In our quest toward ‘goldilocks medicine’ we traveled in mid November 2011 to St. Louis Park near Minneapolis, Minnesota. We were invited by city officials and organizations — including Park Nicollet Medical Home Program and Park Nicollet Foundation — convened by Marjorie Herdes and William Stockton from Mobius to discuss new city initiatives.
I shared some new thoughts along with some standard stuff about minimally disruptive medicine. The new thoughts refer to the role communities can play in reducing the burden of treatment for patients with multiple chronic conditions.
They were particularly impressed by data from Mayo Clinic showing that patients with 3 or more chronic conditions account for 5% of Medicare patients and incur 50% of all healthcare expenditures. These data is similar to that reported several years ago from the MEPS; as opposed to what I would have predicted this 5:50 rule appears to have remained the same for the last 15 years (see this from 1996 and this from 2008). Also, the latest report from the MEPS (2008) identifies 10% of the population now accounting for 60% of all healthcare expenditure. This group is most likely female, poor, of an ethnic or racial minority and with poor self-rated health. Of note, 1% of the population accounts for 25% of healthcare costs!.
Returning to the 5:50 rule – the fact that counting comorbid conditions can identify this group offers an opportunity for targeting folks on the basis of their complexity. The challenges of this 5% include a very large burden of treatment which often exceeds the capacity of patients and of their caregivers and leads to reduced healthcare access and use, and poor self-care, i.e., to bad outcomes.
While the Chronic Care Model and other forms of intensive primary care can enhance the quality of care for patients with chronic conditions, these models have failed to account for the workload-capacity imbalance that often characterizes these patients and leads to waste and poor outcomes through poor treatment fidelity.
What could organized communities do about this? How could they improve patients’ capacity to face the workload of comorbid chronic disease, improve their health, and bend the cost curve?

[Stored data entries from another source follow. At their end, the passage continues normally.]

(* ===== verification/StreamPool.v ===== *)
(** [src/core/Stream.cpp]: the queues of a [StreamPool].  [AcquireQueue] and [ReleaseQueue] count
    the users of the queues in [queue_pool_]; [CreateQueue] makes a hardware queue for an agent
    and a [SoftQueue] without one.

    [IsPowerOfTwo] and the agents are not part of the repository: the former is a parameter, and an
    agent is what its [GetInfo] answers.  The use of a null agent or of a queue that was destroyed is
    [AssertFail]. *)
From S2P Require Import Prelude TaskRing Signal HardQueue.
Local Open Scope Z_scope.

Definition QUEUE_TYPE_MULTI : Z := 0.
Definition QUEUE_TYPE_SINGLE : Z := 1.
Definition QUEUE_TYPE_COOPERATIVE : Z := 2.

(** [GetInfo(QUEUE_MAX_SIZE)], or its failure, and [GetInfo(QUEUE_TYPE)]; the doorbell's kind. *)
Record Agent := mkAgent { max_packets : option Z; queue_type : Z; agent_doorbell : Z }.

Inductive IQueue := Soft (ring_size type : Z) (doorbell_signal : nat) | Hard (q : HardQueue).
(** [QueueInfo()]: all zero. *)
Record QueueInfo := mkInfo { agent : nat; ref_count : Z }.
Record StreamPool := mkStreams { queue_pool_ : gmap nat QueueInfo; queues : gmap nat IQueue; next_queue : nat; signals : World; destroyed : list nat }.
Definition M (A : Type) : Type := st StreamPool A.

Definition with_pool (m : gmap nat QueueInfo) (s : StreamPool) : StreamPool := mkStreams m (queues s) (next_queue s) (signals s) (destroyed s).
Definition with_queues (m : gmap nat IQueue) (n : nat) (s : StreamPool) : StreamPool := mkStreams (queue_pool_ s) m n (signals s) (destroyed s).
Definition ensure (b : bool) : M unit := if b then ret tt else failed.
Definition fail {A} (r : res A) : M A := fun s => a ← r; Ret (s, a).
(** A call on the signals. *)
Definition on_signals {A} (m : st World A) : M A := fun s =>
  '(w, a) ← m (signals s); Ret (mkStreams (queue_pool_ s) (queues s) (next_queue s) w (destroyed s), a).

Definition out_of_resources : nat := 7.

Section streams.
(** The agents by their address, 0 being null; the memory allocators. *)
Context (IsPowerOfTwo : Z -> bool) (agents : nat -> option Agent) (use_interrupt_wait : bool) (cpu_agents : list nat)
  (AllocateMemory : Z -> bool) (QueueBufferAllocator : Z -> Z -> option Z).

Definition new_queue (q : IQueue) : M nat :=
  let* i := gets next_queue in
  modify (fun s => with_queues (<[i := q]> (queues s)) (S i) s) ;;;
  ret i.

Definition CreateQueue (ag : nat) (size type : Z) : M (status_t * option nat) :=
  if ((size =? 0) || negb (IsPowerOfTwo size) || (QUEUE_TYPE_COOPERATIVE <? type))%bool then ret (ERROR_INVALID_ARGUMENT, None)
  else if decide (ag <> 0%nat) then
    let* a := fail (deref (agents ag)) in
    ensure ((queue_type a =? QUEUE_TYPE_SINGLE) && negb (type =? QUEUE_TYPE_SINGLE))%bool ;;;
    let* i := gets next_queue in
    let* q := fail (HardQueue_new QueueBufferAllocator size (agent_doorbell a) (Z.of_nat i)) in
    let* i := new_queue (Hard q) in
    ret (SUCCESS, Some i)
  else
    let* r := on_signals (CreateSignal use_interrupt_wait cpu_agents 0 [] 0) in
    let* signal := fail (deref r.2) in
    (if AllocateMemory (size_bytes size) then ret tt else fun _ => Throw out_of_resources) ;;;
    let* i := new_queue (Soft size type signal) in
    ret (SUCCESS, Some i).

(** The search of [AcquireQueue]; a queue that is found is returned as it is. *)
Definition find_unused (ag : nat) (pool : list (nat * QueueInfo)) : option nat :=
  fst <$> List.find (fun p => (bool_decide (agent p.2 = ag) && negb (0 <? ref_count p.2))%bool) pool.
Definition AcquireQueue (ag : nat) (queue_size_hint : Z) : M (status_t * option nat) :=
  let* found := gets (fun s => find_unused ag (map_to_list (queue_pool_ s))) in
  match found with
  | Some q => ret (SUCCESS, Some q)
  | None =>
      let* a := fail (deref (if decide (ag = 0%nat) then None else agents ag)) in
      match max_packets a with
      | None => ret (ERROR, None)
      | Some queue_max_packets =>
          let queue_size := if queue_max_packets <? queue_size_hint then queue_max_packets else queue_size_hint in
          let* r := CreateQueue ag queue_size QUEUE_TYPE_MULTI in
          match r with
          | (SUCCESS, Some q) =>
              modify (fun s => with_pool (match queue_pool_ s !! q with
                | None => <[q := mkInfo 0 1]> (queue_pool_ s)
                | Some i => <[q := mkInfo (agent i) 1]> (queue_pool_ s) end) s) ;;;
              ret (SUCCESS, Some q)
          | (st, _) => ret (st, None)
          end
      end
  end.

(** [Destroy] deletes the queue. *)
Definition DestroyQueue (q : nat) : M unit :=
  let* o := gets (fun s => queues s !! q) in
  ensure (match o with Some _ => true | None => false end) ;;;
  modify (fun s => mkStreams (queue_pool_ s) (delete q (queues s)) (next_queue s) (signals s) (destroyed s ++ [q])).
Definition ReleaseQueue (q : nat) : M unit :=
  let* o := gets (fun s => queue_pool_ s !! q) in
  match o with
  | None => failed
  | Some i =>
      ensure (0 <? ref_count i) ;;;
      modify (fun s => with_pool (<[q := mkInfo (agent i) (ref_count i - 1)]> (queue_pool_ s)) s) ;;;
      if negb (ref_count i - 1 =? 0) then ret tt
      else
        DestroyQueue q ;;;
        modify (fun s => with_pool (delete q (queue_pool_ s)) s)
  end.

Inductive pool_call := CAcquire (ag : nat) (hint : Z) | CRelease (q : nat) | CCreate (ag : nat) (size type : Z).
Definition exec (c : pool_call) : M (status_t * option nat) :=
  match c with
  | CAcquire ag hint => AcquireQueue ag hint
  | CRelease q => ReleaseQueue q ;;; ret (SUCCESS, None)
  | CCreate ag size type => CreateQueue ag size type
  end.
End streams.
(* ===== verification/SharedPoolSpec.v ===== *)
(** [SharedSignalPool]: what is handed out is pairwise apart and apart from the free list, always
    inside a block, and what is given back is accepted. *)
From S2P Require Import Prelude SharedPool.
Local Open Scope Z_scope.

Section pool.
Context (bytes : Z).
Hypothesis Hbytes : 2 <= bytes <= 4096.
Abbreviation objects := (objects bytes).
Abbreviation alloc := (alloc bytes).
Abbreviation free := (free bytes).

Definition all_objects (bs : list (Z * Z)) : list Z := flat_map (fun b => objects b.1 b.2) bs.
Definition apart (b c : Z * Z) : Prop := b.1 + b.2 * bytes <= c.1 \/ c.1 + c.2 * bytes <= b.1.
Definition block_ok (b : Z * Z) : Prop := 0 < b.1 /\ 0 < b.2 /\ b.1 + b.2 * bytes < 2 ^ 64.

(** [out]: the objects handed out. *)
Record pool_ok (p : SharedPool) (out : list Z) : Prop := {
  p_all : free_list_ p ++ out ≡ₚ all_objects (block_list_ p);
  p_blocks : Forall block_ok (block_list_ p);
  p_apart : forall i j b c, i <> j -> block_list_ p !! i = Some b -> block_list_ p !! j = Some c -> apart b c;
  p_size : 0 < block_size_ p < 2 ^ 64 }.

Lemma elem_objects b n x : x ∈ objects b n <-> exists i, 0 <= i < n /\ x = b + i * bytes.
Proof using Type.
  unfold SharedPool.objects. rewrite list_elem_of_In, in_map_iff. split.
  - intros (i & <- & Hi%in_seq). exists (Z.of_nat i). lia.
  - intros (i & Hi & ->). exists (Z.to_nat i). rewrite Z2Nat.id by lia. split; [done|]. apply in_seq. lia.
Qed.
Lemma nodup_objects b n : NoDup (objects b n).
Proof using Hbytes.
  unfold SharedPool.objects. assert (Inj eq eq (fun i => b + Z.of_nat i * bytes)) by (intros x y Hxy; nia).
  apply (NoDup_fmap_2 (fun i => b + Z.of_nat i * bytes)), NoDup_seq.
Qed.
Lemma elem_all bs x : x ∈ all_objects bs <-> exists b, b ∈ bs /\ x ∈ objects b.1 b.2.
Proof using Type. unfold all_objects. rewrite list_elem_of_In, in_flat_map. setoid_rewrite list_elem_of_In. done. Qed.
(** Distinct objects are [bytes] apart. *)
Lemma objects_spaced bs x y : Forall block_ok bs ->
  (forall i j b c, i <> j -> bs !! i = Some b -> bs !! j = Some c -> apart b c) ->
  x ∈ all_objects bs -> y ∈ all_objects bs -> x <> y -> x + bytes <= y \/ y + bytes <= x.
Proof using Hbytes.
  intros _ Ha (b & Hb & (i & Hi & ->)%elem_objects)%elem_all (c & Hc & (j & Hj & ->)%elem_objects)%elem_all Hne.
  apply list_elem_of_lookup in Hb as [k Hk]. apply list_elem_of_lookup in Hc as [l Hl]. destruct (decide (k = l)) as [<-|Hkl].
  - rewrite Hk in Hl. injection Hl as <-. assert (i <> j) by congruence. nia.
  - destruct (Ha k l b c Hkl Hk Hl); nia.
Qed.
Lemma nodup_all bs : (forall i j b c, i <> j -> bs !! i = Some b -> bs !! j = Some c -> apart b c) -> NoDup (all_objects bs).
Proof using Hbytes.
  induction bs as [|b bs IH]; intros Ha; [apply NoDup_nil_2|]. simpl. apply NoDup_app. split_and!; [apply nodup_objects| |].
  - intros x (i & Hi & ->)%elem_objects (c & Hc & (j & Hj & He)%elem_objects)%elem_all.
    apply list_elem_of_lookup in Hc as [k Hk]. destruct (Ha 0%nat (S k) b c); [done..|nia|nia].
  - apply IH. intros i j c d Hij Hc Hd. by apply (Ha (S i) (S j)); [congruence|..].
Qed.

Lemma new_pool_ok l : pool_ok (SharedPool_new bytes l) [].
Proof using Hbytes.
  constructor; simpl; [done|constructor|done|]. unfold minblock_. assert (1 <= 4096 / bytes) by (apply Z.div_le_lower_bound; lia).
  pose proof (Z.div_le_upper_bound 4096 bytes 4096 ltac:(lia)). nia.
Qed.

(** What the allocator promises: a block it returns is of the size asked for, and apart from the
    blocks that are not given back. *)
Definition fresh (p : SharedPool) : Prop :=
  free_list_ p = [] -> forall p' b, new_block bytes p = Ret (p', b) ->
    block_ok (b, block_size_ p') /\ forall c, c ∈ block_list_ p -> apart (b, block_size_ p') c.

Lemma new_block_run p : 0 < block_size_ p < 2 ^ 64 ->
  new_block bytes p = Throw bad_alloc \/ exists p' b, new_block bytes p = Ret (p', b) /\
    free_list_ p' = free_list_ p /\ block_list_ p' = block_list_ p /\ 0 < block_size_ p' < 2 ^ 64.
Proof using Hbytes.
  intros Hs. assert (0 < minblock_ bytes < 2 ^ 64) by apply (new_pool_ok []).
  unfold new_block, allocate_, set_block_size, bind, modify, ret. destruct p as [fl bl n an fr]. simpl.
  destruct an as [|[b|] an]; simpl; [by left|right; by do 2 eexists|].
  destruct an as [|[b|] an]; simpl; [by left|right; by do 2 eexists|by left].
Qed.

Lemma take_last p out : pool_ok p out -> free_list_ p <> [] ->
  exists p' r, (let* l := gets free_list_ in
    match last l with None => failed | Some r =>
      modify (fun p => mkSP (removelast (free_list_ p)) (block_list_ p) (block_size_ p) (answers p) (freed p)) ;;; ret r end) p = Ret (p', r) /\
    pool_ok p' (r :: out).
Proof using Type.
  intros [Ha Hb Hap Hs] Hne. erewrite bind_ret by done. destruct (last (free_list_ p)) as [r|] eqn:El; [|by apply last_None in El].
  apply last_Some in El as [l El]. eexists _, r. split; [done|]. constructor; simpl; [|done..].
  rewrite El in *. rewrite removelast_last. rewrite <- app_assoc in Ha. exact Ha.
Qed.
Lemma alloc_ok p out : pool_ok p out -> fresh p ->
  alloc p = Throw bad_alloc \/ exists p' r, alloc p = Ret (p', r) /\ pool_ok p' (r :: out).
Proof using Hbytes.
  intros Hk Hf. unfold SharedPool.alloc. erewrite bind_ret by done. destruct (free_list_ p) as [|x l] eqn:El.
  - destruct (new_block_run p (p_size _ _ Hk)) as [Ht|(p1 & b & Hr & Hfl & Hbl & Hs1)].
    { left. unfold bind. by rewrite Ht. }
    right. destruct (Hf El p1 b Hr) as [Hbok Hapart].
    assert (pool_ok (mkSP (free_list_ p1 ++ objects b (block_size_ p1)) (block_list_ p1 ++ [(b, block_size_ p1)]) (u64 (block_size_ p1 * 2)) (answers p1) (freed p1)) out) as Hk2.
    { destruct Hk as [Ha Hb Hap Hs]. constructor; simpl; rewrite ?Hfl, ?Hbl, ?El in *.
      - unfold all_objects. rewrite flat_map_app. simpl. rewrite app_nil_r. unfold all_objects in Ha. simpl in Ha |- *.
        rewrite Ha. apply Permutation_app_comm.
      - apply Forall_app. by split; [|apply Forall_singleton].
      - intros i j c d Hij Hc Hd. rewrite lookup_app_Some in Hc, Hd.
        destruct Hc as [Hc|[Hi Hc]], Hd as [Hd|[Hj Hd]]; [by eapply Hap| | |].
        + apply list_lookup_singleton_Some in Hd as [_ <-]. destruct (Hapart c) as [?|?]; [by eapply list_elem_of_lookup_2| |]; [by right|by left].
        + apply list_lookup_singleton_Some in Hc as [_ <-]. apply Hapart. by eapply list_elem_of_lookup_2.
        + apply list_lookup_singleton_Some in Hc as [? _], Hd as [? _]. lia.
      - destruct Hbok as (H1 & H2 & H3). simpl in *. unfold u64. rewrite wrap_small by (unfold fits; nia). nia. }
    destruct (take_last _ _ Hk2) as (p2 & r & Hr2 & Hk3).
    { simpl. intros [_ Hnil]%app_eq_nil. destruct Hbok as (_ & Hn & _). simpl in Hn.
      assert (b ∈ objects b (block_size_ p1)) as Hin by (apply elem_objects; exists 0; lia). rewrite Hnil in Hin. by apply elem_of_nil in Hin. }
    exists p2, r. split; [|done]. erewrite bind_ret; [exact Hr2|]. erewrite bind_ret by exact Hr. by erewrite bind_ret by done.
  - right. destruct (take_last p out Hk) as (p' & r & Hr & Hk'); [by rewrite El|]. exists p', r. split; [|done].
    erewrite bind_ret by done. exact Hr.
Qed.
Lemma free_ok p out1 r out2 : pool_ok p (out1 ++ r :: out2) -> exists p', free r p = Ret (p', tt) /\ pool_ok p' (out1 ++ out2).
Proof using Hbytes.
  intros [Ha Hb Hap Hs].
  assert (r ∈ all_objects (block_list_ p)) as (b & Hin & (i & Hi & ->)%elem_objects)%elem_all by (rewrite <- Ha; set_solver).
  assert (block_ok b) as (H1 & H2 & H3) by (by eapply Forall_forall in Hb).
  unfold SharedPool.free. rewrite (proj2 (Z.eqb_neq _ _)) by nia. erewrite bind_ret by done.
  assert (existsb (in_block bytes (b.1 + i * bytes)) (block_list_ p) = true) as ->.
  { apply existsb_exists. exists b. split; [by apply list_elem_of_In|]. unfold in_block, u64. rewrite wrap_small by (unfold fits; nia).
    apply andb_true_iff. split; [apply Z.leb_le; nia|apply Z.ltb_lt; nia]. }
  erewrite bind_ret by done. eexists. split; [done|]. constructor; simpl; [|done..].
  rewrite <- Ha, <- app_assoc. apply Permutation_app_head. simpl. apply Permutation_middle.
Qed.

(** The calls of clients that give back what they got. *)
Inductive pool_reach (l : list (option Z)) : SharedPool -> list Z -> Prop :=
| reach_new : pool_reach l (SharedPool_new bytes l) []
| reach_alloc p out p' r : pool_reach l p out -> fresh p -> alloc p = Ret (p', r) -> pool_reach l p' (r :: out)
| reach_free p out1 r out2 p' : pool_reach l p (out1 ++ r :: out2) -> free r p = Ret (p', tt) -> pool_reach l p' (out1 ++ out2).
Lemma pool_reach_ok l p out : pool_reach l p out -> pool_ok p out.
Proof using Hbytes.
  induction 1 as [|p out p' r _ IH Hf Ha|p out1 r out2 p' _ IH Hx].
  - apply new_pool_ok.
  - destruct (alloc_ok p out IH Hf) as [Ht|(p1 & r1 & Hr & Hk)]; [congruence|]. rewrite Ha in Hr. by injection Hr as -> ->.
  - destruct (free_ok p out1 r out2 IH) as (p1 & Hr & Hk). rewrite Hx in Hr. by injection Hr as ->.
Qed.
End pool.

(** C29: as long as the allocator's blocks are apart, the objects handed out are distinct, [bytes]
    apart from each other and from the free ones; [alloc] returns unless the allocator has
    failed twice, and [free] accepts what was handed out. *)
Theorem pool_separate bytes l p out :
  2 <= bytes <= 4096 -> pool_reach bytes l p out ->
  NoDup (free_list_ p ++ out) /\
  (forall x y, x ∈ free_list_ p ++ out -> y ∈ free_list_ p ++ out -> x <> y -> x + bytes <= y \/ y + bytes <= x) /\
  (fresh bytes p -> alloc bytes p = Throw bad_alloc \/ exists p' r, alloc bytes p = Ret (p', r) /\ r ∉ out) /\
  (forall r, r ∈ out -> exists p', free bytes r p = Ret (p', tt)).
Proof.
  intros Hb Hk%(pool_reach_ok bytes Hb). pose proof Hk as [Ha Hbl Hap Hs]. split_and!.
  - rewrite Ha. by apply (nodup_all bytes Hb).
  - intros x y Hx Hy. rewrite Ha in Hx, Hy. by apply (objects_spaced bytes Hb (block_list_ p)).
  - intros Hf. destruct (alloc_ok bytes Hb p out Hk Hf) as [?|(p' & r & Hr & Hk')]; [by left|right]. exists p', r. split; [done|].
    assert (NoDup (free_list_ p' ++ r :: out)) as Hn by (rewrite (p_all _ _ _ Hk'); apply (nodup_all bytes Hb), Hk').
    apply NoDup_app in Hn as (_ & _ & Hn). by apply NoDup_cons in Hn as [? _].
  - intros r Hr. apply list_elem_of_split in Hr as (o1 & o2 & ->). destruct (free_ok bytes Hb p o1 r o2 Hk) as (p' & ? & _). eauto.
Qed.
Lemma pool_separate_witness : exists p' r, alloc 1024 (SharedPool_new 1024 [Some 8192]) = Ret (p', r) /\ r ∉ [].
Proof.
  destruct (pool_separate 1024 [Some 8192] (SharedPool_new 1024 [Some 8192]) [] ltac:(lia) (reach_new 1024 [Some 8192])) as (_ & _ & H & _).
  destruct H as [H|H]; [| |exact H].
  - intros _ p' b Hr. vm_compute in Hr. injection Hr as <- <-. split; [split_and!; vm_compute; done|]. intros c Hc%elem_of_nil. destruct Hc.
  - vm_compute in H. discriminate H.
Defined.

Many ideas were considered and discussed, greatly facilitated by the work our colleague Nathan Shippee, a brilliant sociologist, has been advancing to understand the balance of capacity and workload in these ‘five-percenters’.
Capacity seems to result from marshaling resources in the following domains:
- Personal: resilience, physical and mental function, quality of life, self-efficacy, literacy, education, values
- Medical: design of healthcare services, accessibility and outreach, care coordination
- Financial: transportation, communication, housing, coverage, access
- Social: emotional, social, and instrumental (practical) support
- Contextual: neighborhood design, healthy environment and resources, location, safety
Community programs that could provide resources in one or more of these domains could partner with primary care medical homes focused on this population and help enhance their capacity to face the existing (and hopefully shrinking) workload of being a chronic patient.
Turns out that at St. Louis Park there are already many organizations and programs that offer services that could enhance capacity for patients and caregivers. Everyone in the room agreed that the challenge is to make eligible folks aware that these services exist, often at no cost to the beneficiaries.
Of course poor access to help is a hallmark of an overwhelmed patient, one whose workload exceeds their capacity. Thus a key priority is to work with existing programs to explore how much work does it take to access and use their services and to redesign their offerings to reach out to these folks in a minimally disruptive way.
This innovation – of communities that reach out to patients and caregivers to optimize their treatment burden – may hold an important key in improving population health, enhance the experience of care, and bend the cost curve, probably in that order. Given that many of the patients are relatively young, the community will benefit not only from lower per capita healthcare costs but also a closer-knit community with its members contributing to its development and well being. And they would help healthcare systems produce better outcomes as they pursue minimally disruptive medicine. Seems like it will take a village.